Ein starker Windstoß durchstieß das halb geöffnete Fenster. Ein lauter Knall ertönte, als das Holz des Fensterrahmens an die kahle Wand stieß. Olivia zuckte zusammen, ehe sie ihren großen Bruder anblickte. Sie meinte es ernst – kein Zweifel. Und Kevin hätte früher alles getan, für sie und für seine Mutter. Aber heute…?
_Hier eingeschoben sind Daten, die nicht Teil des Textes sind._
Definition opAdd : executionFunc := binop u_Add.
Definition opSub : executionFunc := binop u_Sub.
Definition opMul : executionFunc := binop u_Mul.
Definition opDiv : executionFunc := binop u_Div.
Definition opSdiv : executionFunc := binop u_SDiv.
Definition opMod : executionFunc := binop u_Mod.
Definition opSmod : executionFunc := binop u_SMod.
Definition opExp : executionFunc := binop u_Exp.
Definition opSignExtend : executionFunc := binop (fun back num => u_ExtendSign num back).
Definition opNot : executionFunc := let! x := peek in set_peek (u_Not x) ;;! ret_nil.
Definition opLt : executionFunc := cmpop u_Lt.
Definition opGt : executionFunc := cmpop u_Gt.
Definition opSlt : executionFunc := cmpop u_Slt.
Definition opSgt : executionFunc := cmpop u_Sgt.
Definition opEq : executionFunc := cmpop u_Eq.
Definition opIszero : executionFunc :=
  let! x := peek in set_peek (if u_IsZero x then u_SetOne else u_Clear) ;;! ret_nil.
Definition opAnd : executionFunc := binop u_And.
Definition opOr : executionFunc := binop u_Or.
Definition opXor : executionFunc := binop u_Xor.
Definition opByte : executionFunc := binop (fun th val => u_Byte val th).

Definition opAddmod : executionFunc :=
  let! x := pop in let! y := pop in let! z := peek in
  set_peek (if u_IsZero z then u_Clear else u_AddMod x y z) ;;! ret_nil.
Definition opMulmod : executionFunc :=
  let! x := pop in let! y := pop in let! z := peek in
  set_peek (u_MulMod x y z) ;;! ret_nil.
„Richte ihr aus, dass ich bei meiner Entscheidung bleibe.“, eine kurze Pause, „Fürs erste.“

„O-okay.“

„Und Liv?“

„Was ist?“

„Hör auf damit.“

„Nicht, solange du so verbohrt und stur bleibst. Naja, ich muss los. Richte Sethmin schöne Grüße aus. Ich bewundere sie dafür, dass sie es so lange mit dir ausgehalten hat.“ Wäre er nicht Kommentare dieser Art seit Jahren gewöhnt, hätte er wohl zumindest gezuckt oder die Nase gerümpft. Aber es war wie immer. Liv kam, versuchte ihn dazu zu bringen, endlich wieder einen normalen Umgang mit seiner Mutter zu pflegen, bis sie merkte, dass ihr Versuch vergebens war. Und dann? Dann verschwand sie so schnell wie sie gekommen war. Trotzdem hatte er ihr dieses Verhalten nie übel genommen, es vielmehr akzeptiert. Erklärte das die Tatsache, wieso er ihr nichts nachrief oder gar daran dachte, ihr zu folgen?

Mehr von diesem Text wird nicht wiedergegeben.